“I don’t know.” Breakfast at the cabin feels like it happened in another lifetime. “I’m not hungry.”
“Doesn’t matter. You need fuel.” He stands. “I’ll grab something from the cafeteria. Watch Ben?”
“Yeah. Of course.”
He leaves.
It’s just me and Ben and Marco now. The three of us in this small room with the beeping monitors and the smell of antiseptic and the weight of everything that happened pressing down like gravity.
I squeeze Marco’s hand. Still nothing.
“Come on,” I whisper. “Wake up. Please wake up.”
The monitors keep beeping.
Ben keeps staring.
And I keep holding on.
Because what else can I do?
40
Marco
The first thing I register is pain.
Not the dull ache of a hangover or the burn of touching a hot pan. This is something else entirely. A living thing with teeth that gnaws through every nerve ending from my face to my shoulder. Like someone’s dragging a white-hot poker across my skin and won’t stop. Won’t ever fucking stop.
The second thing I register is beeping. Steady. Mechanical. Monitors.
Hospital.
I’m in a hospital.
My eyes crack open. The light is dim but still feels like knives. Everything’s fuzzy around the edges. Soft focus. Like looking through gauze.
Wait. That’s not metaphorical. There is gauze. Wrapped around my head. I can feel it. Tight. Restrictive. Covering most of my face.
I turn my head. The movement sends fresh sparks of pain radiating across my face but I don’t care. Ineed to understand where I am. What happened. How bad it is.

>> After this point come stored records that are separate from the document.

(* ===== verification/PListBytes.v ===== *)
(** * Binary property lists: bytes, bounds and the reader's primitives

    Big-endian values of byte sequences, the checked additions, and what the small reading
    functions of BinaryPList.v return when the trailer has been checked: [returns m P] says
    that [m] ends without undefined behaviour and that [P] holds unless it fails. *)

From stdpp Require Import base list numbers option gmap.
From Stdlib Require Import ZArith Lia.
From S2P Require Import Prelude BinaryPList.
Import BinaryPList.

Module PListBytes.

Abbreviation byte := (fun b => 0 <= b < 256).
Abbreviation bytes := (Forall byte).

(** ** Values of bytes *)

Definition be_value (l : list Z) : Z := le_value (reverse l).

Lemma le_value_app (l k : list Z) : le_value (l ++ k) = le_value l + 256 ^ Z.of_nat (length l) * le_value k.
Proof.
  induction l as [|b l IH]; cbn [le_value app length]; [lia|]. rewrite IH, Nat2Z.inj_succ, Z.pow_succ_r by lia. ring.
Qed.

Lemma le_value_bound (l : list Z) : bytes l -> 0 <= le_value l < 256 ^ Z.of_nat (length l).
Proof.
  induction 1 as [|b l Hb _ IH]; cbn [le_value length]; [lia|]. rewrite Nat2Z.inj_succ, Z.pow_succ_r by lia. lia.
Qed.

Lemma be_value_bound (l : list Z) : bytes l -> 0 <= be_value l < 256 ^ Z.of_nat (length l).
Proof. intros H. unfold be_value. rewrite <- length_reverse. apply le_value_bound. by apply Forall_reverse. Qed.

Lemma be_value_cons (b : Z) (l : list Z) : be_value (b :: l) = b * 256 ^ Z.of_nat (length l) + be_value l.
Proof. unfold be_value. rewrite reverse_cons, le_value_app, length_reverse. cbn. ring. Qed.

Lemma length_le_bytes (n : nat) (v : Z) : length (le_bytes n v) = n.
Proof. revert v. induction n; intros; cbn; f_equal; eauto. Qed.

Lemma le_bytes_bytes (n : nat) (v : Z) : bytes (le_bytes n v).
Proof. revert v. induction n; intros v; cbn; constructor; [|done]. pose proof (Z.mod_pos_bound v 256). lia. Qed.

Lemma le_bytes_value (l : list Z) : bytes l -> le_bytes (length l) (le_value l) = l.
Proof.
  induction 1 as [|b l Hb _ IH]; [done|]. cbn [length le_bytes le_value].
  rewrite Z.add_comm, Z.mul_comm, Z.div_add_l, Z.div_small, Z.add_0_r, IH by lia. f_equal.
  rewrite Z.add_comm, Z.mod_add, Z.mod_small by lia. done.
Qed.

Lemma le_value_bytes (n : nat) (v : Z) : 0 <= v < 256 ^ Z.of_nat n -> le_value (le_bytes n v) = v.
Proof.
  revert v. induction n as [|n IH]; intros v Hv; cbn [le_bytes le_value]; [cbn in Hv; lia|].
  rewrite Nat2Z.inj_succ, Z.pow_succ_r in Hv by lia.
  rewrite IH; [pose proof (Z.div_mod v 256); lia|]. split; [apply Z.div_pos; lia|apply Z.div_lt_upper_bound; lia].
Qed.

(** A swapped load is the big-endian value. *)
Lemma swap_value (l : list Z) : bytes l -> swap_bytes (length l) (le_value l) = be_value l.
Proof. intros H. unfold swap_bytes. by rewrite le_bytes_value. Qed.

(** ** Loads *)

(** The [n] bytes at [p]. *)
Definition slice (r : region) (p : Z) (n : nat) : list Z := take n (drop (Z.to_nat (p - databytes r)) (contents r)).

Definition within (r : region) (p n : Z) : Prop := databytes r <= p /\ p + n <= databytes r + datalen r.

Lemma length_slice (r : region) (p : Z) (n : nat) : within r p (Z.of_nat n) -> length (slice r p n) = n.
Proof. unfold within, datalen, slice. intros [H1 H2]. rewrite length_take, length_drop. lia. Qed.

Lemma slice_bytes (r : region) (p : Z) (n : nat) : bytes (contents r) -> bytes (slice r p n).
Proof. intros H. by apply Forall_take, Forall_drop. Qed.

Lemma load8_ok (r : region) (p : Z) : within r p 1 ->
  exists b, load8 r p = Ok b /\ drop (Z.to_nat (p - databytes r)) (contents r) = b :: drop (Z.to_nat (p + 1 - databytes r)) (contents r).
Proof.
  intros [H1 H2]. unfold datalen in H2.
  destruct (lookup_lt_is_Some_2 (contents r) (Z.to_nat (p - databytes r))) as [b Hb]; [lia|].
  exists b. unfold load8. split; [apply aget_Ok; split; [lia|done]|].
  rewrite (drop_S _ _ _ Hb). do 2 f_equal. lia.
Qed.

Lemma load8_byte (r : region) (p b : Z) : bytes (contents r) -> load8 r p = Ok b -> 0 <= b < 256.
Proof. intros H E. apply aget_Ok in E as [_ E]. by apply (Forall_lookup_1 _ _ _ _ H E). Qed.

Lemma loads_ok (r : region) (n : nat) (p : Z) : within r p (Z.of_nat n) -> loads r p n = Ok (slice r p n).
Proof.
  revert p. induction n as [|n IH]; intros p H; [done|]. cbn [loads].
  destruct (load8_ok r p) as (b & -> & E); [unfold within in *; lia|]. cbn. rewrite IH by (unfold within in *; lia). cbn.
  unfold slice. by rewrite E.
Qed.

Lemma u64_fits (z : Z) : 0 <= z < 2 ^ 64 -> u64 z = z.
Proof. intros. by apply uwrap_small. Qed.

Lemma u64_in_range (z : Z) : 0 <= u64 z < 2 ^ 64.
Proof. by apply uwrap_range. Qed.

Lemma sized_loop_ok (r : region) (n : nat) (p res : Z) : within r p (Z.of_nat n) ->
  sized_loop r p n (u64 res) = Ok (u64 (res * 256 ^ Z.of_nat n + be_value (slice r p n))).
Proof.
  revert p res. induction n as [|n IH]; intros p res H.
  - cbn [sized_loop]. do 2 f_equal. change (be_value _) with 0. change (256 ^ _) with 1. ring.
  - cbn [sized_loop]. destruct (load8_ok r p) as (b & -> & E); [unfold within in *; lia|]. cbn [mbind result_bind].
    assert (H' : within r (p + 1) (Z.of_nat n)) by (unfold within in *; lia).
    assert (E2 : u64 (u64 (Z.shiftl (u64 res) 8) + b) = u64 (res * 256 + b)).
    { rewrite Z.shiftl_mul_pow2, uwrap_add_l by lia. unfold uwrap. rewrite Z.add_mod, Z.mul_mod_idemp_l, <- Z.add_mod by lia. done. }
    rewrite E2, IH by done. do 2 f_equal. unfold slice at 2. rewrite E. cbn [take]. fold (slice r (p + 1) n).
    rewrite be_value_cons, length_slice, Nat2Z.inj_succ, Z.pow_succ_r by (done || lia). ring.
Qed.

(** Both branches of [_getSizedInt] give the last 64 bits of the big-endian integer. *)
Lemma getSizedInt_ok (r : region) (p n : Z) : bytes (contents r) -> 0 <= n -> within r p n ->
  getSizedInt r p n = Ok (u64 (be_value (slice r p (Z.to_nat n)))).
Proof.
  intros Hb Hn H. unfold getSizedInt. assert (H' : within r p (Z.of_nat (Z.to_nat n))) by (unfold within in *; lia).
  case_match eqn:C.
  - rewrite loads_ok by done. cbn [mbind result_bind].
    rewrite <- (length_slice r p (Z.to_nat n)) at 1 by done. rewrite swap_value by (by apply slice_bytes).
    rewrite u64_fits; [done|]. pose proof (be_value_bound _ (slice_bytes r p (Z.to_nat n) Hb)) as B. rewrite length_slice in B by done.
    rewrite !orb_true_iff, !Z.eqb_eq in C.
    assert (256 ^ Z.of_nat (Z.to_nat n) <= 2 ^ 64); [|lia]. destruct C as [[[->| ->]| ->]| ->]; done.
  - replace 0 with (u64 0) by done. rewrite sized_loop_ok by done. by rewrite Z.mul_0_l.
Qed.

(** ** Checked arithmetic *)

Lemma check_add_ok (x y v : Z) : 0 <= x -> 0 <= y -> check_uint64_add x y false = (v, false) -> v = x + y.
Proof.
  unfold check_uint64_add, ULLONG_MAX. intros Hx Hy [= <- E]. case_match eqn:C; [done|].
  apply Z.ltb_ge in C. apply u64_fits. lia.
Qed.

Lemma check_mul_ok (x y v : Z) : 0 <= x -> 0 <= y -> check_uint64_mul x y false = (v, false) -> v = x * y.
Proof.
  unfold check_uint64_mul, ULLONG_MAX. intros Hx Hy E. destruct (Z.eqb_spec x 0); [by simplify_eq; lia|].
  injection E as <- E. case_match eqn:C; [done|]. apply Z.ltb_ge in C.
  apply u64_fits. pose proof (Z.mul_div_le (2 ^ 64 - 1) x). nia.
Qed.

Lemma check_add_fits (x y : Z) (e : bool) : 0 <= x -> 0 <= y -> x + y < 2 ^ 64 -> check_uint64_add x y e = (x + y, e).
Proof.
  intros Hx Hy H. unfold check_uint64_add, ULLONG_MAX. rewrite u64_fits by lia. case_match eqn:C; [lia|done].
Qed.

Lemma check_mul_fits (x y : Z) (e : bool) : 0 <= x -> 0 <= y -> x * y < 2 ^ 64 -> check_uint64_mul x y e = (x * y, e).
Proof.
  intros Hx Hy H. unfold check_uint64_mul, ULLONG_MAX. destruct (Z.eqb_spec x 0) as [->|]; [done|].
  rewrite u64_fits by nia. case_match eqn:C; [|done]. apply Z.ltb_lt in C.
  pose proof (Z.div_le_lower_bound (2 ^ 64 - 1) x y). nia.
Qed.

(** ** Functions that return or fail *)

Definition returns {A} (m : result (option A)) (P : A -> Prop) : Prop :=
  exists o, m = Ok o /\ forall a, o = Some a -> P a.

Lemma returns_fail {A} (P : A -> Prop) : returns FAIL_FALSE P.
Proof. by exists None. Qed.

Lemma returns_some {A} (P : A -> Prop) (a : A) : P a -> returns (Ok (Some a)) P.
Proof. intros H. exists (Some a). split; [done|]. by intros ? [= <-]. Qed.

Lemma returns_obind {A B} (m : result (option A)) (f : A -> result (option B)) (P : A -> Prop) (Q : B -> Prop) :
  returns m P -> (forall a, P a -> returns (f a) Q) -> returns (obind m f) Q.
Proof. intros ([a|] & -> & H) Hf; cbn; [apply Hf; auto|apply returns_fail]. Qed.

Lemma returns_weaken {A} (m : result (option A)) (P Q : A -> Prop) : returns m P -> (forall a, P a -> Q a) -> returns m Q.
Proof. intros (o & E & H) HPQ. exists o. split; [done|]. auto. Qed.

Lemma returns_if {A} (b : bool) (m : result (option A)) (P : A -> Prop) :
  (b = false -> returns m P) -> returns (if b then FAIL_FALSE else m) P.
Proof. destruct b; [intros _; apply returns_fail|auto]. Qed.

(** A step of a proof about a function that may fail. *)
Ltac may_fail H := apply returns_if; intros H.

(** ** The trailer *)

(** What the tests on the trailer leave, as far as reading needs it. *)
Record trailer_ok (r : region) (t : CFBinaryPlistTrailer) : Prop := {
  to_table : 9 <= t_offsetTableOffset t;
  to_objects : 1 <= t_numObjects t;
  to_ref : 1 <= t_objectRefSize t < 256;
  to_int : 1 <= t_offsetIntSize t < 256;
  to_size : t_offsetTableOffset t + t_numObjects t * t_offsetIntSize t + 32 = datalen r
}.

Record region_ok (r : region) : Prop := {
  ro_address : 0 <= databytes r;
  ro_bytes : bytes (contents r)
}.

Section Reader.

Context (r : region) (t : CFBinaryPlistTrailer) (R : region_ok r) (T : trailer_ok r t).

Lemma objects_within (p n : Z) : databytes r <= p -> p + n <= databytes r + t_offsetTableOffset t -> within r p n.
Proof. intros H1 H2. destruct T. split; [done|]. nia. Qed.

(** [past_objects] keeps what is read in front of the table of offsets. *)
Lemma past_objects_ok (p n : Z) : 0 <= p -> 0 <= n -> past_objects r t p n = false -> p + n <= databytes r + t_offsetTableOffset t.
Proof.
  intros Hp Hn. unfold past_objects, objectsRangeEnd. destruct (check_uint64_add p n false) as [e [|]] eqn:E; [done|].
  apply check_add_ok in E as ->; [|done..]. cbn. rewrite Z.ltb_ge. lia.
Qed.

Lemma readInt_returns (p : Z) : databytes r <= p ->
  returns (readInt r p (databytes r + objectsRangeEnd t)) (fun '(v, q) => 0 <= v < 2 ^ 64 /\ p <= q <= databytes r + t_offsetTableOffset t).
Proof.
  intros Hp. destruct R as [Ha Hb]. unfold readInt, objectsRangeEnd in *. may_fail C. apply Z.ltb_ge in C.
  destruct (load8_ok r p) as (m & Em & _); [apply objects_within; lia|]. rewrite Em. cbn [mbind result_bind].
  may_fail C2. assert (Hc : 0 < Z.shiftl 1 (Z.land m 15)).
  { rewrite Z.shiftl_1_l. apply Z.pow_pos_nonneg; [lia|]. apply Z.land_nonneg. lia. }
  destruct (check_uint64_add _ _ _) as [e err] eqn:E. may_fail C3. subst err. apply check_add_ok in E as ->; [|lia..].
  may_fail C4. apply Z.ltb_ge in C4.
  assert (u8 (Z.shiftl 1 (Z.land m 15)) <= Z.shiftl 1 (Z.land m 15)) by (apply Z.mod_le; lia).
  pose proof (uwrap_range 8 (Z.shiftl 1 (Z.land m 15)) ltac:(lia)) as Hu. unfold in_u in Hu.
  rewrite getSizedInt_ok; [|done|lia|apply objects_within; lia]. cbn [mbind result_bind].
  apply returns_some. split; [apply u64_in_range|lia].
Qed.

Lemma land_f_bound (m : Z) : 0 <= Z.land m 15 < 16.
Proof. change 15 with (Z.ones 4). rewrite Z.land_ones by lia. by apply Z.mod_pos_bound. Qed.

Lemma read_count_returns (m off : Z) : 8 <= off < t_offsetTableOffset t ->
  returns (read_count r t m (databytes r + off)) (fun '(n, q) => 0 <= n <= LONG_MAX /\ databytes r <= q <= databytes r + t_offsetTableOffset t).
Proof.
  intros Ho. destruct R as [Ha _]. unfold read_count. destruct (check_uint64_add _ _ _) as [q err] eqn:E. may_fail C. subst err.
  apply check_add_ok in E as ->; [|lia..]. pose proof (land_f_bound m). case_match eqn:C.
  - eapply returns_obind; [apply readInt_returns; lia|]. intros [v q] [Hv Hq]. may_fail C2. apply Z.ltb_ge in C2.
    apply returns_some. split; lia.
  - apply returns_some. unfold LONG_MAX. split; lia.
Qed.

Lemma getOffsetOfRefAt_ok (p : Z) : exists off, getOffsetOfRefAt r p t = Ok off /\ 0 <= off < 2 ^ 64.
Proof.
  destruct R as [Ha Hb]. pose proof T as [H1 H2 H3 H4 H5]. unfold getOffsetOfRefAt. case_match eqn:C; [by exists ULLONG_MAX|].
  apply orb_false_iff in C as [C1 C2]. apply Z.ltb_ge in C1, C2.
  rewrite getSizedInt_ok; [|done|lia|apply objects_within; lia]. cbn [mbind result_bind].
  set (ref := u64 _). assert (0 <= ref < 2 ^ 64) by apply u64_in_range. case_match eqn:C3; [by exists ULLONG_MAX|]. apply Z.leb_gt in C3.
  eexists. rewrite getSizedInt_ok; [split; [done|apply u64_in_range]|done|lia|]. split; nia.
Qed.

Lemma read_refs_returns (m off : Z) : 8 <= off < t_offsetTableOffset t ->
  returns (read_refs r t off m) (fun '(n, q) => 0 <= n /\ databytes r <= q).
Proof.
  intros Ho. destruct T. unfold read_refs. eapply returns_obind; [by apply read_count_returns|]. intros [n q] [Hn Hq].
  destruct (if _ : bool then _ else _) as [c err] eqn:E. may_fail C. subst err.
  assert (Hc : 0 <= c). { case_match; [apply check_mul_ok in E; lia|]. by simplify_eq; lia. }
  destruct (check_uint64_mul c _ _) as [bc err] eqn:E2. may_fail C. may_fail C2.
  destruct (check_uint64_mul c 8 false) as [x err2] eqn:E3. may_fail C3. apply returns_some. lia.
Qed.

End Reader.

End PListBytes.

The room swims into focus slowly. Piece by piece. Like a kitchen coming online before service.
Pain.
Monitors first. Three of them mounted on a rolling stand. Lines trace across screens in steady rhythms. Green. Red. Numbers that probably mean something to someone who isn’t me.
Agony.
Electrodes. I can feel them now that I’m looking. Stuck to my chest. My good shoulder. Wires trailing away like pasta pulled too thin.
Pain.
An IV line snakes from my right arm to a bag hanging above. Clear liquid dripping steady. Morphine? Maybe something else. I don’t know. Whatever it is, it’s not working, not keeping the fire at bay.
Agony.
A call button on a control bar resting close to my fingers. I grip the bar frantically, press the call button.